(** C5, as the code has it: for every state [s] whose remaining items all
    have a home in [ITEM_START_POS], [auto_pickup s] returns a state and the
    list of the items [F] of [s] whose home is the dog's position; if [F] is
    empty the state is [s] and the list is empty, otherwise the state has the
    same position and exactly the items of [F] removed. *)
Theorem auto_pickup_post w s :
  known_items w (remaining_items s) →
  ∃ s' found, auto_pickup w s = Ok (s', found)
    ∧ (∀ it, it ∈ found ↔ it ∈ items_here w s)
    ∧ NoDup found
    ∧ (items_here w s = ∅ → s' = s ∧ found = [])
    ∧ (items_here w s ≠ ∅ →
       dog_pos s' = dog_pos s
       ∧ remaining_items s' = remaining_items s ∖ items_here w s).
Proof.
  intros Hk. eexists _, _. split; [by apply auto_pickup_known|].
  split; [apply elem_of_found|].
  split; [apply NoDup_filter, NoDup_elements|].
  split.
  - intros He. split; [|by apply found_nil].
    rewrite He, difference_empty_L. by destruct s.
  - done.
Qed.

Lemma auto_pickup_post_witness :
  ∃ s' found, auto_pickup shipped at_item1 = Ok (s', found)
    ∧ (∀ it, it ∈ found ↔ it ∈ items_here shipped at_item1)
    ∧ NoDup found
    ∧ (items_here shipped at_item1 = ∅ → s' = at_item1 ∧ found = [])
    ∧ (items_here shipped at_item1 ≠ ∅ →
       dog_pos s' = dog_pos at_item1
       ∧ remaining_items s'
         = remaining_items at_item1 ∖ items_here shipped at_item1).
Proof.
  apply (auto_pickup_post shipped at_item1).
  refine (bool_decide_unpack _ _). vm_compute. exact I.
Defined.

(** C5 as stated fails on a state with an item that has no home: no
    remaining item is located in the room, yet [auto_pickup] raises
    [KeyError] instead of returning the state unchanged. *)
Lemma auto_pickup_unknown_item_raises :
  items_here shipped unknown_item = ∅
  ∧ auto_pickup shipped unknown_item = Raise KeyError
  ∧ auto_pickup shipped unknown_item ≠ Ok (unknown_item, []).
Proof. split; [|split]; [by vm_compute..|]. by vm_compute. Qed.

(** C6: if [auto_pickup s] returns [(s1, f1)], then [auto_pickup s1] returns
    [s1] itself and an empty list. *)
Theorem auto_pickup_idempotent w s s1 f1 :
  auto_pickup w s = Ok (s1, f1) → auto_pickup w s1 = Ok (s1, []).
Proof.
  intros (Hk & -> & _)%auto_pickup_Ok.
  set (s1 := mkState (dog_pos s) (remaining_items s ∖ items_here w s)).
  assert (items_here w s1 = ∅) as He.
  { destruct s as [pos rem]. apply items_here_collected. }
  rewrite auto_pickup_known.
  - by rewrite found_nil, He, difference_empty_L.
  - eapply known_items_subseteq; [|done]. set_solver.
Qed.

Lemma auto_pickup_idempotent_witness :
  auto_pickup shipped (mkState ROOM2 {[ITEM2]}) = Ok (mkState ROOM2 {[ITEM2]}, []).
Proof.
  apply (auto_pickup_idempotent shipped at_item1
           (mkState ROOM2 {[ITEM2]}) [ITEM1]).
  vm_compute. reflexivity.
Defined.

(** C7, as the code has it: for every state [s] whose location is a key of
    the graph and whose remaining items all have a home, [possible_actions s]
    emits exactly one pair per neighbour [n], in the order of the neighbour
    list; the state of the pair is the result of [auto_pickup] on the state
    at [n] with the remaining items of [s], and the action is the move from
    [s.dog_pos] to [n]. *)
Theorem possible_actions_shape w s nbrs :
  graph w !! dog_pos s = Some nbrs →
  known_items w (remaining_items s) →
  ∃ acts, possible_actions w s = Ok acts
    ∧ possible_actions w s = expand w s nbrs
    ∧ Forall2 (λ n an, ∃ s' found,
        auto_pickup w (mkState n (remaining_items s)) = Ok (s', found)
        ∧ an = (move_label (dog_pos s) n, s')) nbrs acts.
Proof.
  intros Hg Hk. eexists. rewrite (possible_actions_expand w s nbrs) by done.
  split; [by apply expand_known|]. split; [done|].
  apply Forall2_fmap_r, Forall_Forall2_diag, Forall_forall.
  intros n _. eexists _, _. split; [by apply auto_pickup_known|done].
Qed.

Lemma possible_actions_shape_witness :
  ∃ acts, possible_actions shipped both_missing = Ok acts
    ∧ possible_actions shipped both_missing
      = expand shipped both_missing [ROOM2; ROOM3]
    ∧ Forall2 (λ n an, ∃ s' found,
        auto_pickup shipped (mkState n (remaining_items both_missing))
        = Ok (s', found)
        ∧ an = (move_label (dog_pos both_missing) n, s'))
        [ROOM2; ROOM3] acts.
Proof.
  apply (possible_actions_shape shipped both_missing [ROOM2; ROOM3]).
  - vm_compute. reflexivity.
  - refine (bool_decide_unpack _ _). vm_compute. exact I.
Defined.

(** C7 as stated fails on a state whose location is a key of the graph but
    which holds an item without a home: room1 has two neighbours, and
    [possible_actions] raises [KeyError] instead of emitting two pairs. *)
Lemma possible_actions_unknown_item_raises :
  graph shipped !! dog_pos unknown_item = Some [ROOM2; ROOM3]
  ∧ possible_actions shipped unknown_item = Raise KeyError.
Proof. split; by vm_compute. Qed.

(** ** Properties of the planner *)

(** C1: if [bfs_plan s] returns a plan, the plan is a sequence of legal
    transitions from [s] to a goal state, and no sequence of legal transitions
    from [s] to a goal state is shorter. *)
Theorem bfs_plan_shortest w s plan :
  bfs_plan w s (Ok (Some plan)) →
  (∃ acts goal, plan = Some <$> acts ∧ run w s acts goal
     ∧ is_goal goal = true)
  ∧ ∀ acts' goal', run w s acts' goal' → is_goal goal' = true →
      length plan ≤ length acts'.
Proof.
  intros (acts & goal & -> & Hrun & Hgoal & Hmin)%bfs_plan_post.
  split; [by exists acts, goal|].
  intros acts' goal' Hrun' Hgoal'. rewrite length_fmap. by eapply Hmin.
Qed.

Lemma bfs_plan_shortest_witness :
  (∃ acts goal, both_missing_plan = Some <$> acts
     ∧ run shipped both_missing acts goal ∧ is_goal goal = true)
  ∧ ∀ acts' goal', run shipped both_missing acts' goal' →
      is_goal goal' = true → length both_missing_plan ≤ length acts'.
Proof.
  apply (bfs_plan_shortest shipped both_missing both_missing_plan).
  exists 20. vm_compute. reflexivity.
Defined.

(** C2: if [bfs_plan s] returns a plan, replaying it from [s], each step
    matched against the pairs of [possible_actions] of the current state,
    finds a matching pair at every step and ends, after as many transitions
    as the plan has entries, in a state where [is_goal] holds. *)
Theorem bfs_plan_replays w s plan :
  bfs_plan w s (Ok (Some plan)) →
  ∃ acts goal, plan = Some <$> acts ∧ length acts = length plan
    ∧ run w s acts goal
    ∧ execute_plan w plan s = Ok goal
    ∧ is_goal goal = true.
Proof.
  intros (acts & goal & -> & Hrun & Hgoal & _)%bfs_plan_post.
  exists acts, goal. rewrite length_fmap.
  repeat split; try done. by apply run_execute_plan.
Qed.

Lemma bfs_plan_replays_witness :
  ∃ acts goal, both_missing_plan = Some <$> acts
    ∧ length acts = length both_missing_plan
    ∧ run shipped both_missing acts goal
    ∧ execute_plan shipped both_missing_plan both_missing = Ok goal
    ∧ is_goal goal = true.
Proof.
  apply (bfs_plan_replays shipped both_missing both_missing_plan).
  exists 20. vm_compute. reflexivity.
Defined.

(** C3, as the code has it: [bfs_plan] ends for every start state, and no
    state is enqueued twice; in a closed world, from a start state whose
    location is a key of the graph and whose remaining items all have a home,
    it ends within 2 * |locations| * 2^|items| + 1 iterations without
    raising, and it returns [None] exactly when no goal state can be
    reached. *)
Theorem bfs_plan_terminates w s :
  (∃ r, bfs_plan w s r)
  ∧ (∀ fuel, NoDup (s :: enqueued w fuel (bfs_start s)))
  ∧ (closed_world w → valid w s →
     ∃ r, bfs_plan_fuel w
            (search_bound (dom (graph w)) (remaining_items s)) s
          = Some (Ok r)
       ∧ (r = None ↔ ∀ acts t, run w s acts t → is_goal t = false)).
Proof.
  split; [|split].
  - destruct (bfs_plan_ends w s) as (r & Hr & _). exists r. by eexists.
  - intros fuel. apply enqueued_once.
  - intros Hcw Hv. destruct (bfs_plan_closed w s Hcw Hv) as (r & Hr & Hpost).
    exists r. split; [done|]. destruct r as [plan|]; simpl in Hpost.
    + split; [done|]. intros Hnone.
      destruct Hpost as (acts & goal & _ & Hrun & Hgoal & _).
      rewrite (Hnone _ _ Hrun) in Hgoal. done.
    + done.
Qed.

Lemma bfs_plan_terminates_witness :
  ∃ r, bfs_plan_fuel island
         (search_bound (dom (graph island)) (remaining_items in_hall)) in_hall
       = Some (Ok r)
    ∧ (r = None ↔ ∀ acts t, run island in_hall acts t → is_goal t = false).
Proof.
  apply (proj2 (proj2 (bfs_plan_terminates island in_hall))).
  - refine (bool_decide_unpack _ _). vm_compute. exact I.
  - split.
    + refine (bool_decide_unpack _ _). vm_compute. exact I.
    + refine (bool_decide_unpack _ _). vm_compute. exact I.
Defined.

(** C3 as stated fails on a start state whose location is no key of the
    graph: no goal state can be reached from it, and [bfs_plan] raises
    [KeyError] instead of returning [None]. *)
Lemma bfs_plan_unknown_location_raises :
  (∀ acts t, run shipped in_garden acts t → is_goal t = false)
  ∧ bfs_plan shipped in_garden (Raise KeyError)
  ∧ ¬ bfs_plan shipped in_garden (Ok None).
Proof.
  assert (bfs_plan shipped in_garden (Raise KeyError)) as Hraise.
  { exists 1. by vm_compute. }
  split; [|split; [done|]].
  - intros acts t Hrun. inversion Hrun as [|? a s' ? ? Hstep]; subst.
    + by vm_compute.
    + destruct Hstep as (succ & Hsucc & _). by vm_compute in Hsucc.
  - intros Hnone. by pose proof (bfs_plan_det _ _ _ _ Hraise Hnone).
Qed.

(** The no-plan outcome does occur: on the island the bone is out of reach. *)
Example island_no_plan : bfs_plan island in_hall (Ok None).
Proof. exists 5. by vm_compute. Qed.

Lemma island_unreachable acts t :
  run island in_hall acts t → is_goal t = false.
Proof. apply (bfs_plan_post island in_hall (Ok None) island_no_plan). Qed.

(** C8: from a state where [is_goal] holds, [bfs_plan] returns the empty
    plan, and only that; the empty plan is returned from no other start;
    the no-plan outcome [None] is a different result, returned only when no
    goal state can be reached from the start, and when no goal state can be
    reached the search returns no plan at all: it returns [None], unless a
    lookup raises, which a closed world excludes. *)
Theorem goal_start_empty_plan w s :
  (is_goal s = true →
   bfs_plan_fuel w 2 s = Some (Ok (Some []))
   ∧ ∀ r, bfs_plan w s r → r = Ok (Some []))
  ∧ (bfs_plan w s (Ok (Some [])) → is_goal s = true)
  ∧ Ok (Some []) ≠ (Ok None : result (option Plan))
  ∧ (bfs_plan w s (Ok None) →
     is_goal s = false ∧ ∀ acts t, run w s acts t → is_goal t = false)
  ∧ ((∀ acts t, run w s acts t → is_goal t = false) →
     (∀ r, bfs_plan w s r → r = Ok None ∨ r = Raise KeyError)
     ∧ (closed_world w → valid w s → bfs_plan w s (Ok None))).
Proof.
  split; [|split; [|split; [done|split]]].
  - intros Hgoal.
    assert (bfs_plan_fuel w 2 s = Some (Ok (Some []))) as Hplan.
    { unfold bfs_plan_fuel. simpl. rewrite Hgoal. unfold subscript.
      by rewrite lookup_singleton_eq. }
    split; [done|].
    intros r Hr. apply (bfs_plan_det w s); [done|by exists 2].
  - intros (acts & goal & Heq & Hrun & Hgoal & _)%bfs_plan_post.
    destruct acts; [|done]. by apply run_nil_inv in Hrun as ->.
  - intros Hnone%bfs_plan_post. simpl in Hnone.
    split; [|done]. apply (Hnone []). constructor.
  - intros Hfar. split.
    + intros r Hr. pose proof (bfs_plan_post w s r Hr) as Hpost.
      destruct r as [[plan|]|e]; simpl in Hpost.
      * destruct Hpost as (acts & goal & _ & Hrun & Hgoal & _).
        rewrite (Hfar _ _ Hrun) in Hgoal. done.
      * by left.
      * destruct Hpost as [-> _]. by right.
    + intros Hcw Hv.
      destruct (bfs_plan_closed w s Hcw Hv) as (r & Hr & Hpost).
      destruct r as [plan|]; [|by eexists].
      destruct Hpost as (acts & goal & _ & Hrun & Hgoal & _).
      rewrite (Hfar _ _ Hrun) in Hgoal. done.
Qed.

--------------------

TASK INSTRUCTIONS => What is the number of lines in the data above that contain the word "from"? Report the figure only.

OUTPUT => 9